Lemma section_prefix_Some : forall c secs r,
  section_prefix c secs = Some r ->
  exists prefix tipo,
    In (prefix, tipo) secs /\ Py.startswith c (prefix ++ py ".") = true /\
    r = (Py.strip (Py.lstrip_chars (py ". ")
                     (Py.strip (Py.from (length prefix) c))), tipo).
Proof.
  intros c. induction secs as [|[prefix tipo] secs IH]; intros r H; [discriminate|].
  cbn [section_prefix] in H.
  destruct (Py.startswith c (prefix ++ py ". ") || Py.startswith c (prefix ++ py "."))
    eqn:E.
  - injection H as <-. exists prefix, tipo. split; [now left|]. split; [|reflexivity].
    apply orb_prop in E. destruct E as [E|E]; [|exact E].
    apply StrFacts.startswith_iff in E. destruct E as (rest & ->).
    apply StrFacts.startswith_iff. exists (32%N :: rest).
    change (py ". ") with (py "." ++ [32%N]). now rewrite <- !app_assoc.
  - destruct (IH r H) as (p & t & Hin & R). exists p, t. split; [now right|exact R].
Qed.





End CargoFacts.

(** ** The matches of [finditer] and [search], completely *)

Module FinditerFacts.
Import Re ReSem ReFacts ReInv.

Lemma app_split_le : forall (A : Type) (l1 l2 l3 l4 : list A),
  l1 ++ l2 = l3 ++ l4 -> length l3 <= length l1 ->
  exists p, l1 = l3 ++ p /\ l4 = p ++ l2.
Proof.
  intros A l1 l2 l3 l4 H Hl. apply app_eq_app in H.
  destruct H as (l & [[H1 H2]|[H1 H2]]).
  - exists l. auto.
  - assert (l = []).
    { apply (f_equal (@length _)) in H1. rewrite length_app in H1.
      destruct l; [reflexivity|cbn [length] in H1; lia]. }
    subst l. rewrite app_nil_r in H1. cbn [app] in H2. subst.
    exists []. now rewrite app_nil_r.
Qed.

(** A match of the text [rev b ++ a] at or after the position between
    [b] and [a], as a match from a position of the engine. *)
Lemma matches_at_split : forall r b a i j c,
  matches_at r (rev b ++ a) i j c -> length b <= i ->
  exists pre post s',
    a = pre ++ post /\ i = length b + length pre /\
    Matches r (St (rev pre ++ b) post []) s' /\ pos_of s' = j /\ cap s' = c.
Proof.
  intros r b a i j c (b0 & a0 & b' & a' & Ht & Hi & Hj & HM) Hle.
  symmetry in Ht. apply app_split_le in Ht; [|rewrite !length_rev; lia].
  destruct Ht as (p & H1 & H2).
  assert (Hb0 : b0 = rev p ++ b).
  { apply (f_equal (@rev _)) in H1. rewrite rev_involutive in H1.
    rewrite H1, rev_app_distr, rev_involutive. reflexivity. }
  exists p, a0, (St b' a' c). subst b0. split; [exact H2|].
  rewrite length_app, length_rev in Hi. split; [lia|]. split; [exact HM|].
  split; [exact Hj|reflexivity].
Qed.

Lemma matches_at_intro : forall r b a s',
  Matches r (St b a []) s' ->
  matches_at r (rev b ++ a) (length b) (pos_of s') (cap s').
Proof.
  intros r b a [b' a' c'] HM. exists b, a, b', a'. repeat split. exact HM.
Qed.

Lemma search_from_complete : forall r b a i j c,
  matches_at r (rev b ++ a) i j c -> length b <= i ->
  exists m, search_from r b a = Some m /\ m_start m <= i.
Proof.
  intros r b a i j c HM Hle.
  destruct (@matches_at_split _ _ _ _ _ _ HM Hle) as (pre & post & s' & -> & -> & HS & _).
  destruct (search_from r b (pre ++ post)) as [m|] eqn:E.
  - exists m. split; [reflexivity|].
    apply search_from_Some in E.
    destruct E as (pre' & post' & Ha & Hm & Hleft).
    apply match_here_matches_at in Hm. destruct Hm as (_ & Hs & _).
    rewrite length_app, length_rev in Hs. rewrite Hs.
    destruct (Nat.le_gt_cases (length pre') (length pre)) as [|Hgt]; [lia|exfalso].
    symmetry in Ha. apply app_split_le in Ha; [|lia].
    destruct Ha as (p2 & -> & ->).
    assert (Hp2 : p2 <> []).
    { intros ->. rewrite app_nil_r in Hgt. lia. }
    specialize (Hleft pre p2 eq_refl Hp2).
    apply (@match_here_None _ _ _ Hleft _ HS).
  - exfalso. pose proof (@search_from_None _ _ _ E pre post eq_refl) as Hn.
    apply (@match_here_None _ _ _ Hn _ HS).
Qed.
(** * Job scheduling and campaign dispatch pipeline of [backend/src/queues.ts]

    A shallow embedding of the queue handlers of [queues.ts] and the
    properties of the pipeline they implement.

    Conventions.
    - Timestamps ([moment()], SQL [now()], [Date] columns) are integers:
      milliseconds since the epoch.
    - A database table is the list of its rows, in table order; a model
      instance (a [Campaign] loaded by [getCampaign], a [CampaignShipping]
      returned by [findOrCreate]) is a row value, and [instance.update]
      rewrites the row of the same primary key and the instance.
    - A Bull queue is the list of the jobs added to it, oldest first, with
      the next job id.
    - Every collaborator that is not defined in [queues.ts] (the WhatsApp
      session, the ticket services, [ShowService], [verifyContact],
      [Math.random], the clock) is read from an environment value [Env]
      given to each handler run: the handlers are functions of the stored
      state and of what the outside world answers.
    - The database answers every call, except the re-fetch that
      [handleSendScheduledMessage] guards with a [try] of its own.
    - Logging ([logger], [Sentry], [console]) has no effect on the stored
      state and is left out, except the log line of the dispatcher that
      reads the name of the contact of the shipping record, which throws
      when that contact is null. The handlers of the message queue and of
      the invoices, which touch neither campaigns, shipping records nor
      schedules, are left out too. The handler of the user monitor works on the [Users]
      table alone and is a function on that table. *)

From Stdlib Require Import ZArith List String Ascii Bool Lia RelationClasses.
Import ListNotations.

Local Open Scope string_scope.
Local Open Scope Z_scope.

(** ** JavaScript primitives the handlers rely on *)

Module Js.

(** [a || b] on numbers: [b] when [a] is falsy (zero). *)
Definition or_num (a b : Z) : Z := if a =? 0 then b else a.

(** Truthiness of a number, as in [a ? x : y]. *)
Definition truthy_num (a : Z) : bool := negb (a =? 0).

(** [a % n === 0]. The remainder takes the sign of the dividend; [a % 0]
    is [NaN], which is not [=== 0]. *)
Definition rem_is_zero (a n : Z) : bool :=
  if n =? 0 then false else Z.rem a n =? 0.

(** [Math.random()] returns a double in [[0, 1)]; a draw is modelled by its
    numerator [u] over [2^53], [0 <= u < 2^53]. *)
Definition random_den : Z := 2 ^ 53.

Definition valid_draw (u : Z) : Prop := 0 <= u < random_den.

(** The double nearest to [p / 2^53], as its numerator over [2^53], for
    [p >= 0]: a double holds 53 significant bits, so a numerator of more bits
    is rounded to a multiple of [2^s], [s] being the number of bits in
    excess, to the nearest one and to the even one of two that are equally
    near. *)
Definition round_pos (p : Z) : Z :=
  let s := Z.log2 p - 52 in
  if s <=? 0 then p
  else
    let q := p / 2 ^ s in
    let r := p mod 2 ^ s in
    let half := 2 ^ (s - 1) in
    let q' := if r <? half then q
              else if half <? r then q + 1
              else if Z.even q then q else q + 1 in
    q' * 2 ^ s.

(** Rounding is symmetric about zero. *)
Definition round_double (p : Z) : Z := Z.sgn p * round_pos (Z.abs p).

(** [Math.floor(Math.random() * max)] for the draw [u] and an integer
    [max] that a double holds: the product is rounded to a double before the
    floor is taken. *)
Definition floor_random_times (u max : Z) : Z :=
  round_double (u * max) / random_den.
|---|
= ACTIVITY =
Among the lines above, find those that contain the word "Local" and copy them.

= RESPONSE TO THE TASK =
Local Open Scope string_scope.
Local Open Scope Z_scope.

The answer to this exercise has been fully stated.